Step 1: the embodiment of the disclosure first obtains a topology structure and system parameters of a network-based converter, and a control structure of the network-based converter is shown in fig. 1. For the problem of dynamic control of the dc side voltage, a dc side voltage hybrid control strategy is proposed, and a control block diagram and a topology structure of a power control loop are shown in fig. 2. The direct-current side voltage hybrid control strategy comprises the following steps:

and the direct-current side voltage deviation value is subjected to PI control to realize no-difference control, and the output values are respectively fed back to the reference angular frequency value and the reference active power value. And the reference angular frequency value is the output value multiplied by the proportionality coefficient 1-K (K is more than or equal to 0 and less than or equal to 1), and the reference active power value is the output value multiplied by the proportionality coefficient K and the reference direct current side voltage value, so that the direct current side voltage hybrid control is realized.

Step 2: before establishing a networking type converter transient model under a synchronous stable scale, considering that the transient response of the networking type converter is mainly dynamically determined by a power control loop, the voltage and current control loop can quickly reach a stable state, namely a converter endMouth voltage V _abc Is equal to the reference voltage value E _q Output current I _dq Equal to the converter reference current value I _dq . The mathematical model of the DC side voltage hybrid control link is shown as the following formula:

wherein, P ₀ A reference active power output by the direct current side voltage control loop;

and U _dc Respectively a reference DC side voltage and an actually measured voltage, K _p1 And K _i1 And K represents the proportional and integral coefficients of the PI control loop on the direct current side, and is a mixed coefficient. Considering the dynamic characteristics of the dc-side capacitance circuit, the mathematical model can be established as follows:

wherein i _c Is a direct side capacitor current i _in And i _out Respectively representing input and output currents on the DC side, C _dc Is the dc side capacitance. i.e. i _d Is the current flowing through the dc-side crowbar circuit. Based on the formula (2), the direct-current side equivalent dynamic equation of the network-type converter can be obtained:

wherein, P _in And P _out Representing input active power and output active power, P _d Is crowbar power loss, generally regardless of crowbar power loss, i.e. P _d ＝0。J _DC Defined as the equivalent inertia coefficient of the converter, the value of which is equal to C _dc U2 dc/P _rated And a DC side capacitor U _dc And its rated capacity P _rated And (4) correlating. Neglecting power loss of converter switch tubeThe input active power at the DC side of the converter is equal to the output active power at the AC side, i.e. P _out ＝P _em ＝T _em ω ₀ 。

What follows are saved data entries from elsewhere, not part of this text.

(** [''.join] of the characters gives the text back. *)
Lemma str_of_chars_chars (s : string) : str_of_chars (chars s) = s.
Proof.
  induction s as [|c s IH]; [done|]. rewrite chars_cons.
  destruct (negb (is_ascii c) && starts_cont s).
  - destruct (chars s) as [|t ts] eqn:E.
    + simpl in IH. subst s. reflexivity.
    + simpl in IH |- *. rewrite str_app_cons, IH. reflexivity.
  - simpl. rewrite str_app_cons, str_app_nil, IH. reflexivity.
Qed.

(** The last byte of [x] is not ASCII and [y] starts with a
    continuation byte: the two are one character in [x ++ y]. *)
Fixpoint joins (x y : string) : bool :=
  match x with
  | EmptyString => false
  | String c EmptyString => negb (is_ascii c) && starts_cont y
  | String _ x' => joins x' y
  end.

Lemma joins_starts (x y y' : string) :
  starts_cont y = starts_cont y' -> joins x y = joins x y'.
Proof.
  intros H. induction x as [|c x IH]; [done|].
  destruct x as [|c' x']; simpl; [by rewrite H|exact IH].
Qed.

Lemma joins_no_cont (x y : string) : starts_cont y = false -> joins x y = false.
Proof.
  intros H. induction x as [|c x IH]; [done|].
  destruct x as [|c' x']; simpl; [by rewrite H, andb_false_r|exact IH].
Qed.

Lemma joins_ascii (x y : string) : all_ascii x = true -> joins x y = false.
Proof.
  unfold all_ascii. induction x as [|c x IH]; [done|].
  intros [Hc Hx]%andb_true_iff.
  destruct x as [|c' x']; simpl; [by rewrite Hc|exact (IH Hx)].
Qed.

Lemma starts_cont_app (x y : string) : x <> EmptyString -> starts_cont (x +:+ y) = starts_cont x.
Proof. by destruct x. Qed.

(** [chars] of a concatenation, where no character is cut. *)
Lemma chars_app (x y : string) : joins x y = false -> chars (x +:+ y) = (chars x ++ chars y)%list.
Proof.
  induction x as [|c x IH]; intros H; [done|].
  rewrite str_app_cons. destruct x as [|c' x'].
  - simpl in H. rewrite str_app_nil, !chars_cons, H. simpl. by rewrite andb_false_r.
  - simpl in H. rewrite (chars_cons c (String c' x' +:+ y)), (chars_cons c (String c' x')).
    rewrite (IH H). rewrite (starts_cont_app (String c' x') y) by done.
    destruct (negb (is_ascii c) && starts_cont (String c' x')); [|done].
    destruct (chars_head c' x') as (t & ts & ->). reflexivity.
Qed.

(** A list of characters as [chars] gives them: each one is a single
    character and no two neighbours are one character together. *)
Inductive chars_ok : list string -> Prop :=
| chars_ok_nil : chars_ok []
| chars_ok_one g : chars g = [g] -> chars_ok [g]
| chars_ok_cons g h cs :
    chars g = [g] -> joins g h = false -> chars_ok (h :: cs) -> chars_ok (g :: h :: cs).
(** * The product query handler of handlers/product.go

    A shallow embedding of [SanitizeString], [getStringField] and
    [GetProducts], together with the parts of the Go runtime and of the
    collaborators (strconv, the BSON value space, the document store)
    that the handler relies on, followed by the properties of the
    handler.  Calls to [log.Printf] have no bearing on the response and
    are left out, and so is the ten second deadline of the query, whose
    expiry reaches the handler as an error of the find or of the
    decoding. *)

From stdpp Require Import gmap strings list fin_maps.
From Stdlib Require Import ZArith Lia Ascii.

Set Warnings "-register-all".

(** ** Loosely typed documents

    [cursor.All] decodes every record into a [bson.M]; nested documents
    come back as [bson.M] again and nested arrays as [bson.A].  Every
    other BSON type is only ever seen by the handler as "not a string,
    not a document, not an array". *)

Inductive Value : Type :=
  | VString (s : string)
  | VDoc (m : gmap string Value)
  | VArr (l : list Value)
  | VNull
  | VInt (z : Z)
  | VBool (b : bool).

Abbreviation Doc := (gmap string Value).

(** An [interface{}] obtained by indexing a Go map: the zero value
    [nil] when the key is absent. *)
Abbreviation Iface := (option Value).

(** The comma-ok type assertions [x.(bson.M)], [x.(bson.A)] and
    [x.(string)]. *)
Definition asDoc (x : Iface) : option Doc :=
  match x with Some (VDoc m) => Some m | _ => None end.

Definition asArr (x : Iface) : option (list Value) :=
  match x with Some (VArr l) => Some l | _ => None end.

Definition asString (x : Iface) : option string :=
  match x with Some (VString s) => Some s | _ => None end.

(** ** Go slices: a nil slice is not an empty slice *)

Inductive slice (A : Type) : Type :=
  | nil_slice
  | non_nil (l : list A).
Arguments nil_slice {A}.
Arguments non_nil {A} l.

The power control loop of a network-type converter can be represented as:

wherein ω is ₀ Is the reference angular frequency value, ω ₁ Is the angular frequency, ω, of the VSG power loop output ₂ Is the angular frequency, omega, of the VSG DC side voltage hybrid control output _II Is the total angular frequency of the VSG, theta represents the phase angle, T _em Is an electromagnetic torque, T ₀ Is the reference torque. J and D _p Representing inertia and damping coefficient, respectively. Using the phase angle of the power grid as a reference coordinate system, defining delta as the phase angle difference between the network-forming type converter and the power grid

Considering that the voltage-current inner loop has a fast response speed, it can be assumed that the dynamic process of the voltage-current inner loop can be ignored, and the relationship between the port voltage and the output current of the grid-type converter is obtained as shown in the following formula

V _abc ＝G(s)E _abc -Z(s)i _abc (6)

Wherein V _abc Is the voltage after the filter, G(s) E _abc Is the equivalent internal potential of the current transformer, i _abc The current transformer output current value, and Z(s) is equivalent impedance considering inner loop control and line impedance. According to the transmission characteristics of the two-port network, the converter outputs active power and reactive power

Wherein, G _eq ＝R _eq /(R2 eq+X2 eq)，B _eq ＝-X _eq /(R2 eq + X2 eq). E is a current transformerEffective value of port voltage, V _g Is the equivalent voltage value of the power grid. X _eq And R _eq Is an equivalent impedance Z _eq Conductance and susceptance. The transient mathematical model of the network-type converter under the synchronous stable scale can be obtained according to the formulas (3), (4) and (7)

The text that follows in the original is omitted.